The Two Types of Student Consolidation Loans
In today’s world, education is undoubtedly important. These days, it is incredibly difficult to succeed unless you have had some sort of education. Unfortunately, education is now also quite expensive, which is why students have to take out many loans to finance their way to school.
For some student, paying off their loans is no big deal, especially if they land a great job right after college. However, many graduates are not as fortunate. If by some twist of fate these graduates are unable to find a good job, or perhaps become underemployed, interest charges on these loans can compound quickly, creating a financial crisis.

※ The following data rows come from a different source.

Section Trim.

Lemma trimStart_decompose (s : jsstring) :
  exists l, s = l ++ trimStart s /\ forallb is_white_space l = true.
Proof.
  induction s as [| a t [l [E W]]]; [exists []; auto |].
  simpl. destruct (is_white_space a) eqn:Ha.
  - exists (a :: l). simpl. rewrite Ha, W. split; [congruence | reflexivity].
  - exists []. auto.
Qed.

Lemma trimStart_head (s : jsstring) :
  match trimStart s with
  | a :: _ => is_white_space a = false
  | [] => True
  end.
Proof.
  induction s as [| a t IH]; simpl; [exact I |].
  destruct (is_white_space a) eqn:Ha; [exact IH | exact Ha].
Qed.

(** [trim] removes a run of white space at each end, and nothing else; what
    is left neither starts nor ends with white space. *)
Lemma trim_decompose (s : jsstring) :
  exists l r,
    s = l ++ trim s ++ r
    /\ forallb is_white_space l = true /\ forallb is_white_space r = true
    /\ match trim s with
       | a :: _ => is_white_space a = false
       | [] => True
       end
    /\ match rev (trim s) with
       | a :: _ => is_white_space a = false
       | [] => True
       end.
Proof.
  destruct (trimStart_decompose s) as [l [El Wl]].
  destruct (trimStart_decompose (rev (trimStart s))) as [r' [Er Wr]].
  pose proof (trimStart_head (rev (trimStart s))) as Hlast.
  pose proof (trimStart_head s) as Hfirst.
  unfold trim, trimEnd. set (m := trimStart s) in *.
  exists l, (rev r'). repeat split.
  - rewrite <- rev_app_distr, <- Er, rev_involutive. exact El.
  - exact Wl.
  - rewrite forallb_forall in *. intros x Hx. apply Wr.
    apply in_rev in Hx. exact Hx.
  - destruct (trimStart (rev m)) as [| z u] eqn:Eu; [exact I |].
    assert (Hm : m = rev (z :: u) ++ rev r').
    { rewrite <- rev_app_distr, <- Er, rev_involutive. reflexivity. }
    remember (rev (z :: u)) as w eqn:Ew. destruct w as [| b w].
    + apply (f_equal (@length Z)) in Ew. rewrite length_rev in Ew.
      discriminate.
    + rewrite Hm in Hfirst. exact Hfirst.
  - rewrite rev_involutive. exact Hlast.
Qed.
(** * Resume generator: provider, prompt loader, parser and optimizer

    A shallow embedding of the Python package [resume_generator]:
    - [llm_utils/llm/providers/base.py] and [openai.py] (retry policy,
      the four completion methods of [OpenAIProvider]);
    - [llm_utils/prompts.py] ([PromptLoader]);
    - [llm_utils/utils.py] and [parser.py] ([ResumeParser]);
    - [optimizer.py] ([ResumeOptimizer]).

    Python code that raises is embedded in a state-and-exception monad:
    a computation takes the state and gives a [Result] together with the
    state it leaves behind, so that what a raising call did before it
    raised stays visible. *)

From Stdlib Require Import ZArith QArith Ascii.
From stdpp Require Import gmap strings list.

Set Default Proof Using "Type".
Open Scope string_scope.

(** ** Exceptions *)

(** The exception classes the code names or can meet.  The [openai]
    classes follow the hierarchy of the SDK; [base_class] is the direct
    base class, [Exception] being the root of the embedding: the four
    completion methods catch [Exception], so nothing outside it is
    modelled.  jinja2's [TemplateNotFound] has several bases, of which
    [LookupError] is kept. *)
Inductive ExcClass : Type :=
  | Exception
  | OpenAIError
  | APIError
  | APIResponseValidationError
  | APIStatusError
  | APIConnectionError
  | APITimeoutError
  | BadRequestError
  | AuthenticationError
  | PermissionDeniedError
  | NotFoundError
  | ConflictError
  | UnprocessableEntityError
  | RateLimitError
  | InternalServerError
  | LengthFinishReasonError
  | ContentFilterFinishReasonError
  | LLMError
  | RetryError
  | ValueError
  | AttributeError
  | IndexError
  | TypeError
  | LookupError
  | OSError
  | FileNotFoundError
  | FileDataError
  | RuntimeError
  | NotImplementedError
  | TemplateNotFound
  | TemplateError
  | TemplateSyntaxError
  | UndefinedError
  | UnicodeError
  | UnicodeDecodeError
  | UnicodeEncodeError.

#[global] Instance ExcClass_eq_dec : EqDecision ExcClass.
Proof. solve_decision. Defined.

For those who have a hard time paying off their student loans, student loan consolidation is the answer. By merging all existing loans into a single loan with the lowest possible interest rate, the process of repayment will be made simpler and less burdensome. This also minimizes the possibility of missing a payment and incurring penalties.
There are two main types of student consolidation loans, federal student loans and private student loans.
Federal student loans are the most affordable options available to students, as they generally offer lower rates than the average loan. As the name suggests, these loans are provided by the government. Because they are subsidized by government as part of its educational assistance to students, they are easy to procure and sport student-friendly interest rates.
Private student loans, also known as personal student loans or alternative student loans are loans with a comparatively high interest rate, especially when juxtaposed with a federal student loan. As the name implies, these loans can only be procured from private institutions. Unlike federal student loans, private loans are harder to obtain.
Because interest rates are much lower with federal student loans than with private student loans, you are generally better off with the former.